Hospitality and Tourism Academy

East Lothian Council’s  Education and Children’s Services Department, Jewel And Esk College, and Queen Margaret University have been jointly exploring the possibility of establishing a Hospitality and Tourism Academy for young people aged 14 – 18.
The concept is based upon the Engineers of the Future, which was a college, university, employer partnership with a view to promoting engineering as a career and  engineering qualifications ranging from vocational to higher academic levels.
Hospitality and Tourism are key growth industries within East Lothian and are currently  two of the most likely destinations for young people leaving school. Jewel and Esk College and Queen Margaret University specialise in offering Higher National Qualifications and under graduate and post graduate courses in specific and associated fields of study.
The Scottish Government and the Scottish Funding Council have prioritised the need for links to be established between schools and the Further Education and Higher Education sectors. The Scottish Curriculum for Excellence guidelines require all schools to make positive changes to their curriculum at all levels, with a particular focus upon making the senior phase more related to employability and lifelong learning. Those priorities, together with the More Choices More Chances agenda for promoting positive destinations for all school leavers, combine to provide a unique alignment of circumstances for partners in our respective fields to collaborate in finding new ways of delivering and connecting learning experiences for young people.
Our plan is to combine three elements for the Academy: vocational, business, and academic. These aspects are not hierarchical but are rather inter-related, i.e. a person can be working on a single aspect, work through from one aspect to another, or combine two or three of the aspects at any one time.
The Academy will have 45 students in a single cohort, made up of 15 students from each of the three schools serving the areas of highest levels of multiple deprivation in East Lothian. Within each cohort one third will be focusing upon vocational routes, one third on business, and one third on academic.
The Academy will have three year group cohorts :Year 1 equivalent to S4 (15/16 year olds); Year 2 – S5 (16/17 year olds); and Year 3 (17/18 year olds). Graduation from the Academy can occur at the conclusion of any one year.
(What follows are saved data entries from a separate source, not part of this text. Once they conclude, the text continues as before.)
(* ===== verification/Aggregator.v ===== *)
(** * relay-metrics: the aggregator (aggregation.rs, second part)

    The actor that collects metrics into buckets and flushes them.  Its flush
    queue is a [BinaryHeap]: the class [PriorityQueue] states what the aggregator
    relies on, a sorted list implements it.  Readings of the clocks are inputs. *)

From Stdlib Require Import Ascii String SpecFloat.
From S2P Require Import Prelude Strings Floats Common MetricProtocol Aggregation.

Open Scope string_scope.
Open Scope Z_scope.
Open Scope list_scope.

(** ** Keys and buckets *)

Module BucketKey.

Record BucketKey := MkBucketKey {
  timestamp : UnixTimestamp;
  metric_name : string;
  metric_type : MetricType;
  metric_unit : MetricUnit;
  tags : gmap string string;
}.

Definition type_code (t : MetricType) : nat :=
  match t with
  | MetricType.Counter => 0 | MetricType.Distribution => 1 | MetricType.Set_ => 2 | MetricType.Gauge => 3
  end.
Definition type_of_code (n : nat) : MetricType :=
  match n with 0%nat => MetricType.Counter | 1%nat => MetricType.Distribution | 2%nat => MetricType.Set_ | _ => MetricType.Gauge end.
Definition unit_code (u : MetricUnit) : nat :=
  match u with
  | MetricUnit.Duration NanoSecond => 0 | MetricUnit.Duration MilliSecond => 1
  | MetricUnit.Duration Second => 2 | MetricUnit.None_ => 3
  end.
Definition unit_of_code (n : nat) : MetricUnit :=
  match n with
  | 0%nat => MetricUnit.Duration NanoSecond | 1%nat => MetricUnit.Duration MilliSecond
  | 2%nat => MetricUnit.Duration Second | _ => MetricUnit.None_
  end.

Definition encode_key (k : BucketKey) : Z * string * nat * nat * gmap string string :=
  (timestamp k, metric_name k, type_code (metric_type k), unit_code (metric_unit k), tags k).
Definition decode_key (p : Z * string * nat * nat * gmap string string) : BucketKey :=
  let '(ts, n, t, u, tg) := p in MkBucketKey ts n (type_of_code t) (unit_of_code u) tg.

Lemma decode_encode k : decode_key (encode_key k) = k.
Proof. by destruct k as [ts n [] [[]|] tg]. Qed.

#[global] Instance BucketKey_eq_dec : EqDecision BucketKey.
Proof.
  intros a b. destruct (decide (encode_key a = encode_key b)) as [H|H].
  - left. rewrite <- (decode_encode a), <- (decode_encode b). by rewrite H.
  - right. by intros ->.
Defined.

#[global] Instance BucketKey_countable : Countable BucketKey :=
  inj_countable' encode_key decode_key decode_encode.

End BucketKey.
Notation BucketKey := BucketKey.BucketKey.

Module Bucket.

Record Bucket := MkBucket {
  timestamp : UnixTimestamp;
  name : string;
  unit_ : MetricUnit;
  value : BucketValue;
  tags : gmap string string;
}.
Access to the Academy will be open to any student attending any of the three schools within the prototype programme. Students and their parents will be introduced to the Academy at the end of S2 and invited to apply to join the application year programme. This programme will involve students attending three evening sessions over the course of the coming year, one at a hub school; one at the college and one at the university. In addition they will have their commitment to personal study, academic progress and any work experience monitored throughout the year. A final interview at the end of S3 will select the 15 students from each school, with the proportions following the previously explained vocational, business, and academic criteria. The most important selection criterion will be evidence of personal commitment, e.g. attendance, timekeeping, dedication to a personal interest.
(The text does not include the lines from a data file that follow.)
Lemma store_items_cons message item items attachments w :
  store_items config message (item :: items) attachments w
  = (store_item message item attachments ≫= store_items config message items) w.
Proof.
  unfold store_item. cbn [store_items]. set (m := match item_ty item with ItemType.Attachment => _ | _ => _ end).
  unfold mbind at 1 2 3, store_bind. destruct (m w) as [ [w1 [a|e] ]|]; done.
Qed.

Lemma store_item_ok message item attachments w w' r :
  0 < attachment_chunk_size config -> store_item message item attachments w = Some (w', Ok r) ->
  exists new, r = attachments ++ new
    /\ items_stored (Envelope.event_id (se_envelope message)) (project_id (se_scoping message)) [item] w w' new.
Proof.
  intros Hsize. unfold store_item. cbn [store_items]. intros (w1 & b & Hm & [-> ->]%store_ret_ok)%store_bind_ok.
  destruct (decide (item_ty item = ItemType.Attachment)) as [Ht|Ht].
  - rewrite Ht in Hm. destruct (Envelope.event_id (se_envelope message)) as [eid|]; [|done].
    apply store_bind_ok in Hm as (w2 & eid' & [-> ->]%store_ret_ok & (w3 & a & Ha & [-> <-]%store_ret_ok)%store_bind_ok).
    exists [a]. split; [done|]. apply items_stored_attachment; [done|by apply bool_decide_eq_true_2|done].
  - exists []. rewrite app_nil_r. assert (is_attachment item = false) as Hia by by apply bool_decide_eq_false_2.
    destruct (item_ty item) eqn:Hty; try done;
      try (apply store_ret_ok in Hm as [-> ->]; split; [done|]; by apply items_stored_none).
    + destruct (Envelope.event_id (se_envelope message)) as [eid|]; [|done].
      apply store_bind_ok in Hm as (w2 & eid' & [-> ->]%store_ret_ok & (w3 & [] & Ha & [-> <-]%store_ret_ok)%store_bind_ok).
      split; [done|]. eapply items_stored_independent; [|exact Ha|done]. by apply writes_independent.
    + apply store_bind_ok in Hm as (w3 & [] & Ha & [-> <-]%store_ret_ok). split; [done|].
      eapply items_stored_independent; [|exact Ha|done]. apply writes_sessions.
    + apply store_bind_ok in Hm as (w3 & [] & Ha & [-> <-]%store_ret_ok). split; [done|].
      eapply items_stored_independent; [|exact Ha|done]. apply writes_sessions.
    + apply store_bind_ok in Hm as (w3 & [] & Ha & [-> <-]%store_ret_ok). split; [done|].
      eapply items_stored_independent; [|exact Ha|done]. apply writes_metrics.
Qed.

Lemma store_items_ok message items : 0 < attachment_chunk_size config -> forall attachments w w' r,
  store_items config message items attachments w = Some (w', Ok r) ->
  exists new, r = attachments ++ new
    /\ items_stored (Envelope.event_id (se_envelope message)) (project_id (se_scoping message)) items w w' new.
Proof.
  intros Hsize. induction items as [|item items IH]; intros attachments w w' r.
  - intros [-> ->]%store_ret_ok. exists []. rewrite app_nil_r. split; [done|]. exists []. by rewrite app_nil_r.
  - rewrite store_items_cons. intros (w1 & b & (new1 & -> & Hn1)%store_item_ok & (new2 & -> & Hn2)%IH)%store_bind_ok; [|done].
    exists (new1 ++ new2). rewrite app_assoc. split; [done|]. exact (items_stored_app _ _ [item] _ _ _ _ _ _ Hn1 Hn2).
Qed.

(** ** Lemmas: the loop ends *)

Lemma returns_counts message counts : returns (send_counts config message counts).
Proof.
  induction counts as [|[ [st e] q] counts IH]; cbn; [apply returns_ret|]. apply returns_bind; [|done].
  case_bool_decide; [apply returns_produce|apply returns_ret].
Qed.

Lemma returns_aggregates message items : returns (send_aggregates config message items).
Proof.
  induction items as [|item items IH]; cbn [send_aggregates]; [apply returns_ret|].
  apply returns_bind; [apply returns_counts|done].
Qed.

Lemma returns_sessions org project retention client item :
  returns (produce_sessions config org project retention client item).
Proof.
  unfold produce_sessions. destruct (item_ty item); try apply returns_ret.
  - destruct (SessionUpdate.parse _); [|apply returns_ret]. apply returns_produce.
  - destruct (SessionAggregates.parse _); [|apply returns_ret]. apply returns_bind; [intros w; by eexists _, _|].
    intros received. apply returns_aggregates.
Qed.
(* ===== verification/Projects.v ===== *)
(** * relay-server: projects and the project cache (actors/project.rs, project_cache.rs)

    A [Project] caches the state of one project key, the receivers that wait for
    it, its rate limits and its metrics aggregator; the [ProjectCache] actor owns
    all projects.  Handlers run in the monad [act]: they read the clocks, allocate
    channels and actor addresses, and send messages, which are recorded as effects. *)

From Stdlib Require Import Ascii String.
From S2P Require Import PiiConfig Breakdowns Prelude Strings Floats Types Common Protocol Quota RateLimit Filters Sampling Extractors Envelopes EnvelopeLimiter MetricProtocol Aggregation Aggregator.

Open Scope string_scope.
Open Scope Z_scope.
Open Scope list_scope.

(** ** Reasons and settings *)

Module DiscardReason.

Inductive DiscardReason :=
| Duplicate | ProjectId | AuthVersion | AuthClient | NoData | EmptyEnvelope | TooLarge | DisallowedMethod
| ContentType | MultiProjectId | MissingMinidumpUpload | InvalidMinidump | SecurityReportType
| SecurityReport | Cors | Payload | InvalidJson | InvalidMsgpack | InvalidMultipart | InvalidTransaction
| InvalidEnvelope | ProjectState | DuplicateItem | NoEventPayload | Internal | ProcessUnreal
| TransactionSampled.

End DiscardReason.
Notation DiscardReason := DiscardReason.DiscardReason.

Module RelayMode.
(* ===== verification/Bodies.v ===== *)
(** * relay-server: request bodies (body/, extractors/shared_payload.rs)

    The payload of a request is a stream of chunks that several readers share: the
    extractor of an envelope peeks the first line, then the endpoint reads the whole.
    A stream may not be ready, may fail, and ends; [None] stands for a poll that
    would not return. *)

From Stdlib Require Import Ascii String.
From S2P Require Import Prelude Strings Types Common Extractors Envelopes Projects.

Open Scope string_scope.
Open Scope Z_scope.
Open Scope list_scope.

#[local] Arguments str_concat : simpl never.

(** ** The shared payload *)

(** actix' errors; others than these two carry their text. *)
Module PayloadError.
Inductive PayloadError := Overflow | UnknownLength | Other (message : string).
End PayloadError.
Notation PayloadError := PayloadError.PayloadError.

(** What the connection yields, poll after poll, before it ends. *)
Inductive PayloadEvent := Chunk (bytes : string) | NotReady | Failed (error : PayloadError).

Record SharedPayload := MkSharedPayload { inner : list PayloadEvent; done : bool }.

Inductive Poll (A : Type) := Ready (a : A) | Pending | PollErr (error : PayloadError).
Arguments Ready {A} _.
Arguments Pending {A}.
Arguments PollErr {A} _.

Definition payload_poll (self : SharedPayload) : SharedPayload * Poll (option string) :=
  if done self then (self, Ready None)
  else match inner self with
       | [] => (MkSharedPayload [] true, Ready None)
       | Chunk bytes :: inner => (MkSharedPayload inner false, Ready (Some bytes))
       | NotReady :: inner => (MkSharedPayload inner false, Pending)
       | Failed error :: inner => (MkSharedPayload inner true, PollErr error)
       end.

Definition unread_data (self : SharedPayload) (chunk : string) : SharedPayload :=
  MkSharedPayload (Chunk chunk :: inner self) (done self).

(** ** Peeking at the first line *)

Module PeekLine.

Record PeekLine := MkPeekLine { payload : SharedPayload; chunks : list string; len : nat; limit_ : option nat }.

Definition new (payload : SharedPayload) : PeekLine := MkPeekLine payload [] 0 None.
Definition limit (self : PeekLine) (limit : nat) : PeekLine := MkPeekLine (payload self) (chunks self) (len self) (Some limit).

Definition len_exceeded (self : PeekLine) (len : nat) : bool :=
  match limit_ self with Some limit => bool_decide (limit < len)%nat | None => false end.

(** Chunks are popped from the end and put back in front. *)
Definition revert_chunks (self : PeekLine) : PeekLine :=
  MkPeekLine (fold_right (fun chunk payload => unread_data payload chunk) (payload self) (chunks self)) [] 0 (limit_ self).

Fixpoint concatenate (chunks : list string) (len : nat) : string :=
  match chunks with
  | [] => ""
  | chunk :: chunks =>
      let remaining := if bool_decide (String.length chunk < len)%nat then String.length chunk else len in
      substring 0 remaining chunk +:+ concatenate chunks (len - remaining)
  end.

Definition finish (self : PeekLine) (len : nat) : PeekLine * Poll (option string) :=
  if bool_decide (len = 0)%nat then (self, Ready None)
  else
    let line := if bool_decide (len = 0)%nat || len_exceeded self len then None else Some (concatenate (chunks self) len) in
    (revert_chunks self, Ready line).

(** The loop of [poll]; every round takes an event. *)
Fixpoint poll_loop (fuel : nat) (self : PeekLine) : option (PeekLine * Poll (option string)) :=
  match fuel with
  | O => None
  | S fuel =>
      let '(payload, chunk) := payload_poll (payload self) in
      let self := MkPeekLine payload (chunks self) (len self) (limit_ self) in
      match chunk with
      | Ready (Some chunk) =>
          let self := MkPeekLine payload (chunks self ++ [chunk]) (len self) (limit_ self) in
          match char_position newline chunk with
          | Some pos => Some (finish self (len self + pos))
          | None =>
              let self := MkPeekLine payload (chunks self) (len self + String.length chunk) (limit_ self) in
              if len_exceeded self (len self) then Some (revert_chunks self, Ready None) else poll_loop fuel self
          end
      | Ready None => Some (finish self (len self))
      | Pending => Some (self, Pending)
      | PollErr e => Some (self, PollErr e)
      end
  end.
Definition poll (self : PeekLine) : option (PeekLine * Poll (option string)) :=
  poll_loop (S (length (inner (payload self)))) self.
The Academy curriculum will be a combination of existing school-based courses which can be related to hospitality and tourism, and some compulsory and elective units which will be delivered in the evening at nominated schools, the college, or university. We have considered the possibility of offering some courses before the start of the school day, thereby reflecting some of the realities of working in the industry and also maximising the assets in our schools.
As students progress through the Academy we will seek to enhance their school curriculum with college, or university based courses/modules, with a greater proportion of their time being spent outside school as they progress.
Of course, one of the vital elements missing from this description relates to the role of employers and the world of work. Our intention is to form strategic partnerships with a number of prestige companies involved in the hospitality and tourism industry. Through linking with their training divisions and drawing upon their expertise we would intend to create a very high quality learning experience which will be worthwhile in it’s own right, regardless of a student’s eventual employment destination, but also one which is eventually seen to be a of high regard by future employers in the industry.
We would see work experience to be a fundamental part of the Academy programme with the hope that some students will eventually graduate into full time employment with some of the placement employers.
Our next steps are to continue with our deliberations and seek to establish partnerships with employers to involve them in the design phase. In addition we will work with the Funding Council, the Scottish Government and local individuals. Our strategic steering team will be complemented by an operational group who will work out the details of the programme, consult with young people, parents and employers, and prepare for the first cohort to commence in September 2012.
We see the benefit of this project to extend beyond those who might participate. By establishing strong links between schools, the college and university, and employers we begin to create a new form of learning experience for young people and explore new forms of collaborative delivery which blurs the distinctions between providers and employers. By creating a motivated group of students, who have a strong commitment to personal learning within and beyond school, we shall create a group who will influence others by their behaviour.
Finally, the Academy concept has the potential to be replicated in other schools and in other fields of study and industry, which may reflect local opportunities and connections.